> **DIRECTIONS**:
Look through the data below and return each line where "every" appears.

[Stored data entries]
*** Block opens ***

Definition weight_of (s : RequestState R) : nat := match s with Unpolled => 2 | Running => 1 | Done _ => 0 end.
Definition weight b : nat := sum_list_with weight_of (states b).

Lemma weight_insert l i s s' : l !! i = Some s ->
  (sum_list_with weight_of (<[i := s']> l) + weight_of s = sum_list_with weight_of l + weight_of s')%nat.
Proof.
  intros Hi. rewrite <- (take_drop_middle l i s Hi) at 2.
  rewrite insert_take_drop by (by eapply lookup_lt_Some). rewrite !sum_list_with_app. simpl. lia.
Qed.

Lemma batch_step_weight b b' : batch_step b b' -> (weight b' < weight b)%nat.
Proof.
  unfold weight. intros [b0 i Hl|b0 i r Hl]; cbn [states];
    [pose proof (weight_insert _ i _ Running Hl) | pose proof (weight_insert _ i _ (Done r) Hl)]; simpl in *; lia.
Qed.

(** However the requests of a batch are polled, it ends, and it can only end
    with the result of every request. *)
Lemma batch_ends b : Acc (flip batch_step) b /\
  ((forall b' : Batch R, ~ batch_step b b') -> exists results, states b = map Done results).
Proof.
  split.
  - assert (forall n b, (weight b < n)%nat -> Acc (flip (batch_step (R := R))) b) as Hacc; [|apply (Hacc (S (weight b))); lia].
    induction n as [|n IH]; intros b0 Hw; [lia|]. constructor. intros b1 Hs%batch_step_weight. apply IH. lia.
  - intros Hstuck. assert (Forall (fun s => exists r, s = Done r) (states b)) as Hf.
    { apply Forall_lookup. intros i [| |r] Hi; [| |by exists r].
      - by destruct (Hstuck _ (first_poll b i Hi)).
      - by destruct (Hstuck _ (completes b i inhabitant Hi)). }
    clear Hstuck. induction Hf as [|s l (r & ->) _ (results & ->)]; [by exists [] | by exists (r :: results)].
Qed.
End Termination.

Section RunFacts.
Context {Uri : Type} (o : Options Uri).

(** The requests in flight, at every point of a run and for every order of
    polls: the counter is the number of requests running, it and the reported
    peak never exceed the concurrency asked for, and between batches nothing
    is in flight; no request is lost or repeated. *)
Theorem concurrency_bounded k rs b :
  options_ok o -> reaches o k rs b ->
  in_flight (counters b) = running (states b) /\
  running (states b) <= peak (counters b) <= concurrency o /\
  zlen rs = k /\ zlen (states b) = batch_size o k /\ 1 <= batch_size o k /\ k + batch_size o k <= requests o /\
  (forall results, states b = map Done results -> in_flight (counters b) = 0).
Proof.
  intros [Hr Hc] H.
  assert (counted (concurrency o) b /\ zlen rs = k /\ zlen (states b) = batch_size o k /\ 0 <= k < requests o) as (Hcount & Hk & Hz & Hlt).
  { induction H as [H|k rs b b' _ IH Hs|k rs b results _ IH Hd Hlt].
    - unfold start_batch, counted, zlen, batch_size. cbn [states counters in_flight peak Concurrency_default].
      rewrite running_unpolled, length_replicate. unfold zlen in *. simpl. lia.
    - destruct IH as (Hi & Hk & Hz & Hlt).
      destruct (batch_step_counted (concurrency o) b b' Hs) as [? ->]; [unfold batch_size in Hz; lia | done|]. done.
    - destruct IH as (Hi & Hk & Hz & Hlt'). destruct Hi as [Hi Hp]. rewrite Hd, running_done in Hi, Hp.
      unfold start_batch, counted. cbn [states counters in_flight peak]. rewrite running_unpolled, Hi.
      rewrite zlen_app. rewrite Hd in Hz. unfold zlen in *. rewrite length_map in Hz. rewrite length_replicate.
      unfold batch_size in *. lia. }
  destruct Hcount as [Hi Hp]. unfold batch_size in *. split_and!; try done; try lia.
  intros results Hd. by rewrite Hi, Hd, running_done.
Qed.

*** Block closes ***

> **RESPONSE TO THE TASK**:
    with the result of every request. *)
(** The requests in flight, at every point of a run and for every order of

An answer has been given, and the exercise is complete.